В Китае издавна привыкли любоваться отдельно взятой стихотворной строкой, и многие поэты остались в истории лишь благодаря одной-двум строчкам. Конечно, написать их стоило немалых творческих мук, и поэты подчас доводили себя до бессонницы и «стирали до лысины» кисти, стараясь соблюсти пятисловный или семисловный размер, избежать «пустых слов» и поставить каждое слово на место. Но еще труднее было соединить такие строки в целом стихотворении: тут вступали в силу другие правила. Китайские стихи в записи выглядела так же, как и проза, но отличались от прозы имеющейся постоянной рифмой. Рифма встречалась и в прозопоэтическом жанре оды, но там она считалась необязательной и скорее приравнивалась к дорогому и ненужному украшению. В стихотворении же рифма связывала строки единой нитью, словно шелковый шнурок нефритовые подвески. От поэта требовалось лишь умение выдержать единую рифму на протяжении всего стихотворения. Смена рифмы допускалась в «стихах старого стиля», написанных в подражание народной песне, если поэт хотел подчеркнуть резкую смену темы или настроения. Кроме того, «стихи старого стиля» (своего рода баллады) бывали довольно длинными, и это тоже вынуждало менять рифму.

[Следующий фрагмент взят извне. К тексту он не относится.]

(** The settings when the console mounts. *)
Definition restoreSettings (defaultBaseUrl defaultToken : string) (st : storage) : ConsoleSettings :=
  {| environment := restore deserialize_text st STORAGE_KEYS.environment "Demo Sandbox";
     baseUrlInput := restore deserialize_text st STORAGE_KEYS.baseUrl defaultBaseUrl;
     token := restore deserialize_text st STORAGE_KEYS.token defaultToken;
     liveMode := restore deserialize_flag st STORAGE_KEYS.liveMode true;
     liveUpdates := restore deserialize_flag st STORAGE_KEYS.liveUpdates true;
     pollIntervalMs := restore deserialize_poll st STORAGE_KEYS.pollIntervalMs 15000 |}.

(** The six effects that persist them. *)
Definition persistSettings (st : storage) (s : ConsoleSettings) : storage :=
  let st := persist serialize_text st STORAGE_KEYS.environment (environment s) in
  let st := persist serialize_text st STORAGE_KEYS.baseUrl (baseUrlInput s) in
  let st := persist serialize_text st STORAGE_KEYS.token (token s) in
  let st := persist serialize_flag st STORAGE_KEYS.liveMode (liveMode s) in
  let st := persist serialize_flag st STORAGE_KEYS.liveUpdates (liveUpdates s) in
  persist serialize_poll st STORAGE_KEYS.pollIntervalMs (pollIntervalMs s).

(** The tab the console shows for the one the URL names. *)
Definition tab_key (t : TabKey) : string :=
  match t with
  | tab_overview => "overview" | tab_jobs => "jobs" | tab_queues => "queues"
  | tab_workers => "workers" | tab_schedules => "schedules" | tab_dead_letter => "dead-letter"
  | tab_workflows => "workflows" | tab_metrics => "metrics" | tab_events => "events"
  end.

Definition tabKey (selectedTab : string) : string :=
  if existsb (fun tab => String.eqb (tab_key (fst tab)) selectedTab) TABS then selectedTab
  else "overview".

(** * Lemmas *)

Definition presets : list PollingPreset := List.map snd POLLING_PRESETS.

(** A text that storage keeps: trimmed and not empty. *)
Definition storable (s : string) : Prop := trim s = s /\ s <> "".

Lemma restore_ext {T} (d : string -> result T) st st' key fallback :
  readStoredValue st key "" = readStoredValue st' key "" ->
  restore d st key fallback = restore d st' key fallback.
Proof. intros E. unfold restore. by rewrite E. Qed.

Lemma persist_other {T} (ser : T -> result string) st key key' value :
  key <> key' ->
  readStoredValue (persist ser st key value) key' "" = readStoredValue st key' "".
Proof.
  intros Hk. unfold persist. destruct (ser value); [| done].
  unfold writeStoredValue, readStoredValue. destruct st as [| |items full]; try done.
  destruct (truthy _); [destruct full; [done |] |]; cbn.
  - by rewrite lookup_insert_ne.
  - by rewrite lookup_delete_ne.
Qed.

(** Storage that accepts writes. *)
Definition usable (st : storage) : Prop := exists items, st = Store items false.

Lemma restore_persist {T} (d : string -> result T) (ser : T -> result string) st key value text
    fallback :
  usable st -> ser value = Ok text -> storable text -> d text = Ok value ->
  restore d (persist ser st key value) key fallback = value.
Proof.
  intros [items ->] Hs [Ht Hne] Hd. apply truthy_true in Hne. unfold restore, persist. rewrite Hs.
  unfold writeStoredValue, readStoredValue. cbn [asString]. rewrite Hne, lookup_insert_eq.
  cbn [opt_default]. rewrite Ht. unfold or_else. rewrite !Hne. cbn [negb]. by rewrite Hd.
Qed.

Lemma persist_usable {T} (ser : T -> result string) st key value :
  usable st -> usable (persist ser st key value).
Proof.
  intros [items ->]. unfold usable, persist. destruct (ser value) as [text |]; [| eauto].
  cbn. destruct (truthy text); eauto.
Qed.

Lemma preset_roundtrip p :
  p ∈ presets -> exists text, serialize_poll p = Ok text /\ storable text /\ deserialize_poll text = Ok p.
Proof.
  intros Hp. assert (p = 0 \/ p = 5000 \/ p = 15000 \/ p = 30000) as H by (unfold presets in Hp; set_solver).
  destruct H as [-> | [-> | [-> | ->]]]; eexists; (split; [vm_compute; reflexivity |]);
    (split; [split; vm_compute; congruence | vm_compute; reflexivity]).
Qed.

Lemma flag_roundtrip (b : bool) :
  exists text, serialize_flag b = Ok text /\ storable text /\ deserialize_flag text = Ok b.
Proof.
  destruct b; eexists; (split; [reflexivity |]); (split; [by split; vm_compute | reflexivity]).
Qed.

Lemma poll_valid st key : restore deserialize_poll st key 15000 ∈ presets.
Proof.
  assert (15000 ∈ presets) as Hd by (unfold presets; set_solver).
  unfold restore, deserialize_poll. destruct (negb _); [done |].
  match goal with |- context [List.find ?f ?l] => destruct (List.find f l) as [preset |] eqn:E end;
    [| done].
  apply List.find_some in E as [Hin _]. unfold presets.
  apply list_elem_of_In. by apply List.in_map.
Qed.

(** Read the setting of [key] through the effects that write other keys. *)
Ltac read_setting :=
  repeat (erewrite restore_ext; [| apply persist_other; discriminate]).

(** * Properties *)

(** What comes back of a text: it trimmed, or the default when that is empty. *)
Definition kept (text fallback : string) : string :=
  if decide (trim text = "") then fallback else trim text.

Lemma restore_persist_text st key text fallback :
  usable st ->
  restore deserialize_text (persist serialize_text st key text) key fallback = kept text fallback.
Proof.
  intros [items ->]. unfold restore, persist, serialize_text, deserialize_text, kept.
  unfold writeStoredValue, readStoredValue. cbn [asString]. destruct (truthy text) eqn:Et.
  - rewrite lookup_insert_eq. cbn [opt_default]. unfold or_else.
    destruct (decide (trim text = "")) as [-> | Hne]; [done |].
    apply truthy_true in Hne. by rewrite !Hne.
  - rewrite lookup_delete_eq. apply truthy_false in Et as ->. done.
Qed.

Лишь таким опытным стихотворцам, как Ду Шэньянь, удавалось зарифмовать более сорока строк, и то этот случай стал почти легендой, и рассказы о нем причислялись к традиционным «рассказам о чудесах». Обычному же поэту, а тем более начинающему стихотворцу, такое было не под силу, приходилось довольствоваться двенадцатью-четырнадцатью зарифмованными строками.